**How to complete this task:**
Only the lines from the start of the entries up to and including the line with "- intros n." should be written out, exactly as they stand.

---------------

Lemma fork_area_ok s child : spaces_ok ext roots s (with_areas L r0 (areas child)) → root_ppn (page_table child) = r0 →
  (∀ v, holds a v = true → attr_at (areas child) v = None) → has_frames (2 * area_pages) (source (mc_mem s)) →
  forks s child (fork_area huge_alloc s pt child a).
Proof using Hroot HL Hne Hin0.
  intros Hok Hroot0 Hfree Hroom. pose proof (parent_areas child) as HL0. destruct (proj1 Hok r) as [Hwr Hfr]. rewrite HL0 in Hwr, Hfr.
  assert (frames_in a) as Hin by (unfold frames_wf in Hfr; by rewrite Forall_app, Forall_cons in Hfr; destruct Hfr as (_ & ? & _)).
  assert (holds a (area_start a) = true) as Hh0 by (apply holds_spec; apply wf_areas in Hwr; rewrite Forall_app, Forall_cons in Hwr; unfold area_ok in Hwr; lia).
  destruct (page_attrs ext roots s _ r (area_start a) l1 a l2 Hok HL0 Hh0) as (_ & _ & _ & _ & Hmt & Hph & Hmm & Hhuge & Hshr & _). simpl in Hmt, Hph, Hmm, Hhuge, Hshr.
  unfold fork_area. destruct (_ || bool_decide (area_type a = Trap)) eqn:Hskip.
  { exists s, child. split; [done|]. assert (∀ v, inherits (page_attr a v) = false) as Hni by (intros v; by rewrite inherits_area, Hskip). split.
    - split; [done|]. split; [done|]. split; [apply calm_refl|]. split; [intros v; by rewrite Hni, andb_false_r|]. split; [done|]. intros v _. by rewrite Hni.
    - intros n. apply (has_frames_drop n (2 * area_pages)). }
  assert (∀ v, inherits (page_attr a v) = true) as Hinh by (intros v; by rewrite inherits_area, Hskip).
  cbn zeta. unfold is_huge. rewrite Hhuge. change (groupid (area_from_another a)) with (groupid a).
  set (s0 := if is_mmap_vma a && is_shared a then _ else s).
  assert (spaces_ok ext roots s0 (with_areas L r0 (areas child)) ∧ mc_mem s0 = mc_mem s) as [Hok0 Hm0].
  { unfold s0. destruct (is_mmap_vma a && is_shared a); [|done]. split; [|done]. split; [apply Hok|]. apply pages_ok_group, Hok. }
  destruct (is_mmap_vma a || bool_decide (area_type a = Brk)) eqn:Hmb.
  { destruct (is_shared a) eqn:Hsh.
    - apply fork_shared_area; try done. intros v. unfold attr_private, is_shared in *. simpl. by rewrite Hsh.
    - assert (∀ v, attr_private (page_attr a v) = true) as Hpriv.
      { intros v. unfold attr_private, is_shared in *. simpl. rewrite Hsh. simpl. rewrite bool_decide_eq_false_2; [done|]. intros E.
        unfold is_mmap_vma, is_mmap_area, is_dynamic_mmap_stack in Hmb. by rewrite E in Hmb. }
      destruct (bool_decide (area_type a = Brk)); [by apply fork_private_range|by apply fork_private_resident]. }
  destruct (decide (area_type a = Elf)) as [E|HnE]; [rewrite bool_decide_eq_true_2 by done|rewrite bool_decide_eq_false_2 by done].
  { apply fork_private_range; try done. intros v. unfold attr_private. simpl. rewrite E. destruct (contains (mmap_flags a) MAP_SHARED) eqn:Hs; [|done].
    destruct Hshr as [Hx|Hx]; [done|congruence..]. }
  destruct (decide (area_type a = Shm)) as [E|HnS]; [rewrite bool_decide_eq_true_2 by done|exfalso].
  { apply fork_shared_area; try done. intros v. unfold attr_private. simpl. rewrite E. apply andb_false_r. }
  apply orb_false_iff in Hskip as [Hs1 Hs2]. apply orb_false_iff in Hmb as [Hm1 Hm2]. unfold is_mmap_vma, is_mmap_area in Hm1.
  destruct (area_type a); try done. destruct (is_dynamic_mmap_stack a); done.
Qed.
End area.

---------------

**Result for this task:**
Lemma fork_area_ok s child : spaces_ok ext roots s (with_areas L r0 (areas child)) → root_ppn (page_table child) = r0 →
  (∀ v, holds a v = true → attr_at (areas child) v = None) → has_frames (2 * area_pages) (source (mc_mem s)) →
  forks s child (fork_area huge_alloc s pt child a).
Proof using Hroot HL Hne Hin0.
  intros Hok Hroot0 Hfree Hroom. pose proof (parent_areas child) as HL0. destruct (proj1 Hok r) as [Hwr Hfr]. rewrite HL0 in Hwr, Hfr.
  assert (frames_in a) as Hin by (unfold frames_wf in Hfr; by rewrite Forall_app, Forall_cons in Hfr; destruct Hfr as (_ & ? & _)).
  assert (holds a (area_start a) = true) as Hh0 by (apply holds_spec; apply wf_areas in Hwr; rewrite Forall_app, Forall_cons in Hwr; unfold area_ok in Hwr; lia).
  destruct (page_attrs ext roots s _ r (area_start a) l1 a l2 Hok HL0 Hh0) as (_ & _ & _ & _ & Hmt & Hph & Hmm & Hhuge & Hshr & _). simpl in Hmt, Hph, Hmm, Hhuge, Hshr.
  unfold fork_area. destruct (_ || bool_decide (area_type a = Trap)) eqn:Hskip.
  { exists s, child. split; [done|]. assert (∀ v, inherits (page_attr a v) = false) as Hni by (intros v; by rewrite inherits_area, Hskip). split.
    - split; [done|]. split; [done|]. split; [apply calm_refl|]. split; [intros v; by rewrite Hni, andb_false_r|]. split; [done|]. intros v _. by rewrite Hni.
    - intros n. apply (has_frames_drop n (2 * area_pages)). }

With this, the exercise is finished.